── DATASET RECORDS ──

Lemma effects_delete {A} get set (key : A -> string) k :
  (forall d, write d (set (delete_where key k (get d)) d)) ->
  effects (delete_from get set key k).
Proof.
  intro H. unfold delete_from. apply effects_execute.
  intros d d' E. injection E as <-. apply H.
Qed.

Lemma assign_keeps_user r kv : UserProfile.user_id (assign r kv) = UserProfile.user_id r.
Proof.
  destruct kv as [key v]. unfold assign.
  repeat match goal with
         | |- context [if ?b then _ else _] => destruct b
         end; reflexivity.
Qed.

Lemma assigns_keep_user fields r :
  UserProfile.user_id (fold_left assign fields r) = UserProfile.user_id r.
Proof.
  revert r. induction fields as [|kv fields IH]; intro r; simpl; [reflexivity|].
  rewrite IH. apply assign_keeps_user.
Qed.

Lemma contacts_increment_never user_id d d' :
  Sql.update_interaction_data Sql.contacts_increment user_id d = Some d' -> write d d'.
Proof. intro H. rewrite contacts_increment_rejected in H. discriminate. Qed.

Ltac effects_step :=
  match goal with
  | |- effects (bind _ _) => apply effects_bind; [|intro]
  | |- effects (ret _) => apply effects_ret
  | |- effects (reply _) => apply effects_reply
  | |- effects (throw _) => apply effects_throw
  | |- effects (query _) => apply effects_query
  | |- effects (parsed _) => apply effects_parsed
  | |- effects (first_row _) => apply effects_first_row
  | |- effects (decode_images _) => apply effects_decode_images
  | |- effects (decode_column _ _) => apply effects_decode_column
  | |- effects (insert_returning _ _ _ _) =>
      apply effects_insert; intros; constructor; assumption
  | |- effects (update_returning _ _ _ _ _) =>
      apply effects_update; intros; constructor; intros;
      try apply assigns_keep_user; try (split; reflexivity)
  | |- effects (delete_from _ _ _ _) => apply effects_delete; intros; constructor
  | |- effects (execute (upsert_user_settings _)) =>
      apply effects_execute; intros; eapply write_user_settings; eassumption
  | |- effects (execute (delete_project_row _)) =>
      apply effects_execute; intros; eapply write_no_project; eassumption
  | |- effects (execute (Sql.update_interaction_data _ _)) =>
      apply effects_execute; intros; eapply contacts_increment_never; eassumption
  | |- effects (match ?x with _ => _ end) => destruct x
  | |- effects (if ?b then _ else _) => destruct b
  end.

Lemma authenticated_route P c rq next d :
  (forall user, writes d (snd (next user d))) ->
  writes d (snd (authenticateToken P c rq next d)).
Proof.
  intro H. unfold authenticateToken.
  destruct (auth_check P c rq d); [apply writes_none | apply H].
Qed.

Ltac by_effects :=
  match goal with
  | |- writes ?d (snd (?m ?d)) =>
      let H := fresh "H" in
      assert (H : effects m) by (repeat effects_step); apply H
  end.

(** The analytics read inserts only when its select found no row. *)
Lemma get_analytics_writes P c user_id rq d :
  writes d (snd (get_analytics P c user_id rq d)).
Proof.
  unfold get_analytics. apply authenticated_route. intro user.
  rewrite snd_handler.
  destruct (negb (String.eqb (pr_user_id user) user_id)); [apply writes_none|].
  unfold bind at 1. unfold query at 1. cbv beta iota.
  destruct (where_eq Analytics.user_id user_id (analytics d)) as [|row rest] eqn:E.
  - unfold bind at 1. unfold bind at 1. unfold insert_returning.
    match goal with |- context [analytics_ok ?r d] => set (zero := r) end.
    destruct (analytics_ok zero d) eqn:Eok; [|apply writes_none].
    unfold query. cbv beta iota.
    eapply writes_more; [apply write_analytics; [exact Eok | exact E] |].
    by_effects.
  - by_effects.
Qed.

Lemma serve_writes P c r rq d : writes d (snd (serve P c r rq d)).
Proof.
  destruct r; simpl serve;
    try solve [ unfold_routes; try apply authenticated_route; intros;
                rewrite snd_handler; by_effects ].
  apply get_analytics_writes.
Qed.

(** *** Keys and references *)

Lemma present_false_not_in {A} (key : A -> string) k t :
  present key k t = false -> ~ In k (map key t).
Proof.
  unfold present. induction t as [|x t IH]; simpl; [tauto|].
  intros H [E | Hin].
  - rewrite E, String.eqb_refl in H. discriminate.
  - apply orb_false_elim in H. tauto.
Qed.

Lemma present_true_in {A} (key : A -> string) k t :
  present key k t = true -> exists r, In r t /\ key r = k.
Proof.
  unfold present. intro H. apply existsb_exists in H. destruct H as (r & Hin & E).
  exists r. split; [exact Hin | now apply String.eqb_eq].
Qed.

Lemma in_present {A} (key : A -> string) r t : In r t -> present key (key r) t = true.
Proof.
  intro H. unfold present. apply existsb_exists. exists r.
  split; [exact H | apply String.eqb_refl].
Qed.

Lemma unique_app {A} (key : A -> string) t row :
  unique key t -> present key (key row) t = false -> unique key (t ++ [row]).
Proof.
  unfold unique. intros Hu Hp. rewrite map_app. simpl.
  apply present_false_not_in in Hp.
  induction (map key t) as [|x l IH]; simpl.
  - constructor; [tauto | constructor].
  - inversion Hu as [|? ? Hx Hl]; subst. constructor.
    + rewrite in_app_iff. simpl. intros [H | [H | []]]; [tauto|].
      apply Hp. left. auto.
    + apply IH; [exact Hl|]. intro H. apply Hp. right. exact H.
Qed.

Lemma map_update_where {A B} (key : A -> string) (g : A -> B) k f t :
  (forall r, g (f r) = g r) -> map g (update_where key k f t) = map g t.
Proof.
  intro H. unfold update_where. rewrite map_map. apply map_ext. intro r.
  destruct (String.eqb (key r) k); auto.
Qed.

Lemma unique_filter {A} (key : A -> string) (p : A -> bool) t :
  unique key t -> unique key (filter p t).
Proof.
  unfold unique. induction t as [|x t IH]; simpl; intro H; [constructor|].
  inversion H as [|? ? Hx Ht]; subst.
  destruct (p x); simpl; [|auto].
  constructor; [|auto].
  intro Hin. apply Hx. apply in_map_iff in Hin. destruct Hin as (y & E & Hy).
  apply filter_In in Hy. apply in_map_iff. exists y. tauto.
Qed.

Lemma unique_delete_where {A} (key key' : A -> string) k t :
  unique key t -> unique key (delete_where key' k t).
Proof. apply unique_filter. Qed.

Lemma unique_replace {A} (key : A -> string) (row : A) t :
  unique key t -> unique key (update_where key (key row) (fun _ => row) t).
Proof.
  unfold unique, update_where. intro H.
  replace (map key (map (fun r => if String.eqb (key r) (key row) then row else r) t))
    with (map key t); [exact H|].
  rewrite map_map. apply map_ext. intro r.
  destruct (String.eqb (key r) (key row)) eqn:E; [|reflexivity].
  now apply String.eqb_eq in E.
Qed.

Lemma write_keeps_keys d d' : keys_unique d -> write d d' -> keys_unique d'.
Proof.
  intros K H. destruct K.
  destruct H;
    try match goal with
      | H : upsert_user_settings ?row ?d = Some _ |- _ =>
          unfold upsert_user_settings in H;
          destruct (negb _) in H; [discriminate|];
          destruct (present UserSettings.user_id _ _) eqn:Ep in H;
          [ injection H as <-
          | destruct (user_exists _ _) in H; [injection H as <- | discriminate] ]
      | H : delete_project_row ?k ?d = Some _ |- _ =>
          unfold delete_project_row in H;
          destruct (andb _ _) in H; [discriminate | injection H as <-]
      end;
    constructor; cbn; try assumption;
    try match goal with
      | H : _ = true |- _ =>
          unfold users_ok, user_profiles_ok, projects_ok, skills_ok, experience_ok,
            testimonials_ok, blog_posts_ok, comments_ok, visitor_messages_ok,
            analytics_ok in H;
          apply andb_prop in H; destruct H as [H ?];
          try (apply andb_prop in H; destruct H as [H ?]);
          repeat match goal with
                 | H : negb _ = true |- _ => apply negb_true_iff in H
                 end
      end;
    try (apply unique_app; assumption);
    try (apply unique_delete_where; assumption);
    try (apply unique_replace; assumption);
    try (unfold unique; rewrite map_update_where; [assumption | intro; reflexivity]);
    try (unfold unique; rewrite map_update_where; [assumption | assumption]);
    try (unfold unique; rewrite map_update_where;
         [assumption | intro r0; match goal with H : forall r, _ /\ _ |- _ =>
                                   destruct (H r0); assumption end]).
Qed.

Lemma user_exists_more u row d :
  user_exists u d = true -> user_exists u (set_users (users d ++ [row]) d) = true.
Proof.
  unfold user_exists, present. cbn. rewrite existsb_app. intros ->. reflexivity.
Qed.

Lemma owned_more {A} (owner : A -> string) t row d :
  owned_by_users owner t d ->
  owned_by_users owner t (set_users (users d ++ [row]) d).
Proof.
  unfold owned_by_users. intro H. eapply Forall_impl; [|exact H].
  intros r Hr. now apply user_exists_more.
Qed.

Lemma owned_app {A} (owner : A -> string) t row d d' :
  (forall u, user_exists u d' = user_exists u d) ->
  owned_by_users owner t d -> user_exists (owner row) d = true ->
  owned_by_users owner (t ++ [row]) d'.
Proof.
  unfold owned_by_users. intros E H Hr. apply Forall_app. split.
  - eapply Forall_impl; [|exact H]. intros r. now rewrite E.
  - constructor; [now rewrite E | constructor].
Qed.

Lemma owned_update {A} (key owner : A -> string) k f t d d' :
  (forall u, user_exists u d' = user_exists u d) ->
  (forall r, owner (f r) = owner r) ->
  owned_by_users owner t d ->
  owned_by_users owner (update_where key k f t) d'.
Proof.
  unfold owned_by_users, update_where. intros E Hf H.
  apply Forall_map. eapply Forall_impl; [|exact H].
  intros r Hr. cbv beta. destruct (String.eqb (key r) k); rewrite E, ?Hf; exact Hr.
Qed.

Lemma owned_delete {A} (key owner : A -> string) k t d d' :
  (forall u, user_exists u d' = user_exists u d) ->
  owned_by_users owner t d ->
  owned_by_users owner (delete_where key k t) d'.
Proof.
  unfold owned_by_users, delete_where. intros E H.
  apply Forall_forall. intros r Hin. apply filter_In in Hin.
  rewrite E. rewrite Forall_forall in H. apply H. tauto.
Qed.

Lemma owned_same {A} (owner : A -> string) t d d' :
  (forall u, user_exists u d' = user_exists u d) ->
  owned_by_users owner t d -> owned_by_users owner t d'.
Proof.
  unfold owned_by_users. intros E H. eapply Forall_impl; [|exact H].
  intros r. now rewrite E.
Qed.

Lemma present_app {A} (key : A -> string) k t row :
  present key k t = true -> present key k (t ++ [row]) = true.
Proof. unfold present. rewrite existsb_app. intros ->. reflexivity. Qed.

Lemma present_update_where {A} (key : A -> string) k k' f t :
  (forall r, key (f r) = key r) ->
  present key k (update_where key k' f t) = present key k t.
Proof.
  intro Hf. unfold present, update_where. induction t as [|x t IH]; simpl; [reflexivity|].
  rewrite IH. destruct (String.eqb (key x) k'); [rewrite Hf|]; reflexivity.
Qed.

Lemma present_delete_other {A} (key : A -> string) k k' t :
  k <> k' -> present key k (delete_where key k' t) = present key k t.
Proof.
  intro Hne. unfold present, delete_where. induction t as [|x t IH]; simpl; [reflexivity|].
  destruct (String.eqb (key x) k') eqn:E; simpl.
  - rewrite IH. apply String.eqb_eq in E. rewrite E.
    rewrite (proj2 (String.eqb_neq k' k)) by congruence. reflexivity.
  - now rewrite IH.
Qed.

Lemma present_none_delete {A} (key : A -> string) k t :
  present key k t = false -> delete_where key k t = t.
Proof.
  unfold present, delete_where. induction t as [|x t IH]; simpl; [reflexivity|].
  intro H. apply orb_false_elim in H. destruct H as [-> H]. simpl. now rewrite IH.
Qed.

Ltac tables :=
  cbn [users user_profiles project_templates user_settings projects skills
       experience_timeline testimonials blog_posts comments visitor_messages
       analytics set_users set_user_profiles set_user_settings set_projects
       set_skills set_experience_timeline set_testimonials set_blog_posts
       set_comments set_visitor_messages set_analytics].
Lemma step1ab_same (st st' : t) :
  same_buffer st st' -> same_buffer (step1ab st) (step1ab st').
Proof.
  intros H. unfold step1ab.
  assert (H1 : same_buffer
    (if Ascii.eqb (Str.at_ (word_ st) (k_ st)) "s"
     then match ends "sses" st with
          | Some st0 => set_k st0 (k_ st0 - 2)
          | None =>
              match ends "ies" st with
              | Some st0 => set_to "i" st0
              | None =>
                  if negb (Ascii.eqb (Str.at_ (word_ st) (k_ st - 1)) "s")
                  then set_k st (k_ st - 1)
                  else st
              end
          end
     else st)
    (if Ascii.eqb (Str.at_ (word_ st') (k_ st')) "s"
     then match ends "sses" st' with
          | Some st0 => set_k st0 (k_ st0 - 2)
          | None =>
              match ends "ies" st' with
              | Some st0 => set_to "i" st0
              | None =>
                  if negb (Ascii.eqb (Str.at_ (word_ st') (k_ st' - 1)) "s")
                  then set_k st' (k_ st' - 1)
                  else st'
              end
          end
     else st')).
  { destruct (same_at _ _ H) as [Hw Hk]. rewrite <- Hw, <- Hk.
    destruct (Ascii.eqb _ "s"); [|exact H].
    both_ends "sses" st st' H; [|apply same_refl].
    both_ends "ies" st st' H; [|apply same_refl].
    destruct (negb _); [|exact H]. apply same_set_k. exact H. }
  revert H1.
  generalize
    (if Ascii.eqb (Str.at_ (word_ st) (k_ st)) "s"
     then match ends "sses" st with
          | Some st0 => set_k st0 (k_ st0 - 2)
          | None =>
              match ends "ies" st with
              | Some st0 => set_to "i" st0
              | None =>
                  if negb (Ascii.eqb (Str.at_ (word_ st) (k_ st - 1)) "s")
                  then set_k st (k_ st - 1)
                  else st
              end
          end
     else st).
  generalize
    (if Ascii.eqb (Str.at_ (word_ st') (k_ st')) "s"
     then match ends "sses" st' with
          | Some st0 => set_k st0 (k_ st0 - 2)
          | None =>
              match ends "ies" st' with
              | Some st0 => set_to "i" st0
              | None =>
                  if negb (Ascii.eqb (Str.at_ (word_ st') (k_ st' - 1)) "s")
                  then set_k st' (k_ st' - 1)
                  else st'
              end
          end
     else st').
  clear st st' H. intros b a H. cbv zeta.
  both_ends "eed" a b H; [|apply same_refl].
  both_ends "ed" a b H; [|apply same_refl].
  both_ends "ing" a b H; [exact H|apply same_refl].
Qed.
(** X3. Lines added at the end of a document take nothing away: every
    chapter of the book of the document is a chapter of the book of the
    longer document, in the same section, and its passages come first
    there, unchanged and in the same order. *)
Theorem longer_document_extends_book (pre post : list string)
        (b b' : BOOK_TYPE) :
  parse_lines pre = Ok b -> parse_lines (pre ++ post) = Ok b' ->
  forall sec chs ch ps,
    Dict.get b sec = Some chs -> Dict.get chs ch = Some ps ->
    exists chs' more,
      Dict.get b' sec = Some chs' /\ Dict.get chs' ch = Some (ps ++ more).
Proof.
  unfold parse_lines. intros E E'.
  apply bind_ok_inv in E as (st & E & Eb). inversion Eb; subst b.
  apply bind_ok_inv in E' as (st' & E' & Eb'). inversion Eb'; subst b'.
  rewrite run_app, E in E'. simpl in E'. exact (run_extends post st st' E').
Qed.

Lemma longer_document_extends_book_witness :
  exists chs' more,
    Dict.get book_two_passages "Section One" = Some chs'
    /\ Dict.get chs' "1"
       = Some ([("Line A" ++ PyStr.nl ++ "Line B")%string] ++ more).
Proof.
  apply (longer_document_extends_book
           (PyStr.readlines (doc8 ++ PyStr.nl)) [PyStr.nl]
           book_one_passage book_two_passages eq_refl eq_refl
           "Section One" [("1", [("Line A" ++ PyStr.nl ++ "Line B")%string])] "1");
    reflexivity.
Defined.

(** ** Headers with an empty name *)

Lemma step_skip_empty_section (st : state) (line : string) :
  PyStr.truthy_opt (section st) = false ->
  PyStr.startswith line "## " = false ->
  step st line = Ok st.
Proof. unfold step, dispatch. now intros -> ->. Qed.
Lemma run_settles (order : list (Z * string * Reply)) (s : State) (rest : list Pending) :
  Forall (fun x => remote_reply (snd x) = true) order ->
  Permutation (inflight s) (map (fun x => PRemote (snd (fst x))) order ++ rest) ->
  exists s',
    run (settles order) s = Some (s', []) /\
    calendarEvents s'
    = calendarEvents s ++ flat_map (fun x => contribution dj_other (fst (fst x)) (snd x)) order /\
    Permutation (inflight s') rest /\
    connectedCalendars s' = connectedCalendars s.
Proof.
  revert s. induction order as [| [[now url] r] order IH]; intros s Hall Hperm.
  - exists s. cbn. rewrite app_nil_r. repeat split. exact Hperm.
  - apply Forall_cons in Hall as [Hr Hall]. cbn [fst snd] in Hr.
    cbn [map fst snd app] in Hperm.
    destruct (step_settle_remote now url r s) as (rest1 & Hto & Hp1 & Hstep).
    { rewrite Hperm. set_solver. }
    { exact Hr. }
    destruct (IH (set_calendarEvents (calendarEvents s ++ contribution dj_other now r)
                    (set_inflight rest1 s)) Hall) as (s' & Hrun & Hev & Hfl & Hcal).
    { cbn. apply (Permutation_cons_inv (a := PRemote url)).
      rewrite <- Hp1. exact Hperm. }
    exists s'. simpl_run. rewrite Hstep.
    fold (settles order). rewrite Hrun.
    repeat split; [| exact Hfl | exact Hcal].
    rewrite Hev. cbn. rewrite app_assoc. reflexivity.
Qed.

Lemma flat_map_contribution_filter (order : list (Z * string * Reply)) :
  flat_map (fun x => contribution dj_other (fst (fst x)) (snd x)) order
  = flat_map (fun x => contribution dj_other (fst (fst x)) (snd x))
             (filter (fun x => failed (snd x) = false) order).
Proof.
  induction order as [| [[now url] r] order IH]; [reflexivity |].
  rewrite filter_cons. cbn [flat_map fst snd]. case_decide as Hf.
  - cbn [flat_map fst snd]. rewrite IH. reflexivity.
  - rewrite <- IH. destruct r as [| data | [data |] |]; cbn in *; congruence.
Qed.

(** A request that failed leaves the state a request that delivered an
    empty list leaves. *)
Lemma failed_reply_as_empty (now : Z) (url : string) (r : Reply) (s : State) :
  remote_reply r = true -> failed r = true ->
  step now (Settle (PRemote url) r) s
  = step now (Settle (PRemote url) (RemoteData (Some []))) s.
Proof.
  intros Hr Hf. unfold_step. destruct (take_out (PRemote url) (inflight s)) as [rest |];
    [| reflexivity].
  destruct r as [| data | [data |] |]; try discriminate; cbn;
    rewrite app_nil_r; destruct s; reflexivity.
Qed.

───

▶ EXERCISE AIM: Each line in the listing above from the one containing "Sql.update_interaction_data Sql.contacts_increment user_id" through the one containing "apply effects_bind; [|intro]" should be repeated exactly, and no other line.

▶ THE ANSWER:
  Sql.update_interaction_data Sql.contacts_increment user_id d = Some d' -> write d d'.
Proof. intro H. rewrite contacts_increment_rejected in H. discriminate. Qed.

Ltac effects_step :=
  match goal with
  | |- effects (bind _ _) => apply effects_bind; [|intro]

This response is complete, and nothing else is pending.